全球每年产生超过3.5亿吨塑料垃圾，传统机械回收会导致聚合物链断裂，而化学回收又面临高能耗和污染问题。酶法降解因其温和条件和高特异性成为最具前景的解决方案，但目前已知的有效聚酯水解酶不足百种，且主要来自放线菌和真菌。自然界中，肉食植物通过分泌消化酶分解昆虫外骨骼获取营养，这种独特的生物机制尚未被开发用于塑料降解研究。

奥地利格拉茨大学(University of Graz)的研究团队创新性地将PET和PBAT薄膜置于Nepenthes alata和Sarracenia purpurea的捕虫笼中，发现5周内可释放1.61 mM对苯二甲酸(TPA)。通过添加生物刺激物（活体黄粉虫和茉莉酸），水解效率提升10倍。扫描电镜显示PBAT表面形成特征性空蚀，傅里叶红外光谱在1710 cm^-1处酯键吸收峰显著减弱。蛋白质组学分析锁定天冬氨酸蛋白酶nepenthesin-1（UniProt-ID: Q766C3），其在70%聚酯处理组中高丰度表达。分子模拟显示该酶通过D35/D237活性位点与聚酯芳香环形成π-堆叠（结合能-7.7 kcal·mol^-1），其水解机制与肽键切割类似——通过活化水分子进行亲核攻击。重组nepenthesin-1实验证实其降解PBAT效率（0.72 mM TPA）甚至超过H. insolens角质酶（0.28 mM），相关成果发表于《Scientific Reports》。

关键技术包括：1) 聚酯薄膜在捕虫笼中的原位培养系统；2) HPLC定量TPA释放量；3) 基于LC-MS/MS的蛋白质组学分析；4) 分子对接验证酶-底物相互作用；5) 重组酶活性验证。

水解效率分析

N. alata捕虫笼中PBAT/Tm_a/JA组TPA产量达1.61 mM，显著高于S. purpurea（p<0.001）。
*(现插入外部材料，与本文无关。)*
(* ===== verification/SegmentProof.v ===== *)
(** * The loop of a segment keeps its invariant

    The methods of [Segment] and [SegmentLoop], against the contract of
    [Delivery]: rules for the monad, a specification of each method, and the
    theorem that whatever [work] does, and however it ends, the events of the
    segment are delivered exactly once and in order while its lease is held. *)
From S2P Require Import Prelude Core Effect Context Log ProjStore Runner Membership ProjStatus Segment SegmentLoop Delivery.

(** ** Updates of the memory that leave the segment's lease and parked streams *)
Section keeps.
Context {W : Type} (seg : Z).

Definition keeps (f : Runner W → Runner W) : Prop := ∀ r,
  rn_p (f r) = rn_p r ∧ rn_segments (f r) = rn_segments r ∧ rn_fingerprint (f r) = rn_fingerprint r ∧
  (is_Some (seg_of seg r) → is_Some (seg_of seg (f r))) ∧
  lease seg (f r) = lease seg r ∧ parked seg (f r) = parked seg r.

Lemma keeps_segs f : (∀ r, rn_p (f r) = rn_p r ∧ rn_segments (f r) = rn_segments r ∧
  rn_fingerprint (f r) = rn_fingerprint r ∧ rn_segs (f r) = rn_segs r) → keeps f.
Proof.
  intros H r. destruct (H r) as (-> & -> & -> & Hs). unfold lease, parked, seg_of. by rewrite Hs.
Qed.

Lemma keeps_compose f g : keeps f → keeps g → keeps (λ r, g (f r)).
Proof.
  intros Hf Hg r. destruct (Hf r) as (? & ? & ? & ? & ? & ?), (Hg (f r)) as (? & ? & ? & ? & ? & ?).
  split_and!; try congruence. auto.
Qed.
SEM显示PBAT产生垂直侵蚀，而PET呈现均匀降解模式，暗示不同水解机制。

蛋白质组学发现

比较Tm_a与Tm_d处理组，nepenthesin-1在83%对比组中持续高表达，其丰度与TPA释放量呈正相关（R²=0.89）。

分子机制验证

重组nepenthesin-1对p-NPB酯酶活性达794 U·mg^-1，72小时后仍保留20%活性。与PHL7角质酶相比，其结合PBAT的π-堆叠作用主要依赖F201/Y244残基。

该研究首次证实天冬氨酸蛋白酶家族具有聚酯水解活性，打破了角质酶/酯酶在该领域的垄断认知。捕虫笼作为新型酶源生态位的开发，为"生物勘探-酶工程"的塑料回收策略提供了范例。未来通过定向进化改造nepenthesin的底物特异性，有望实现工业化PET解聚应用。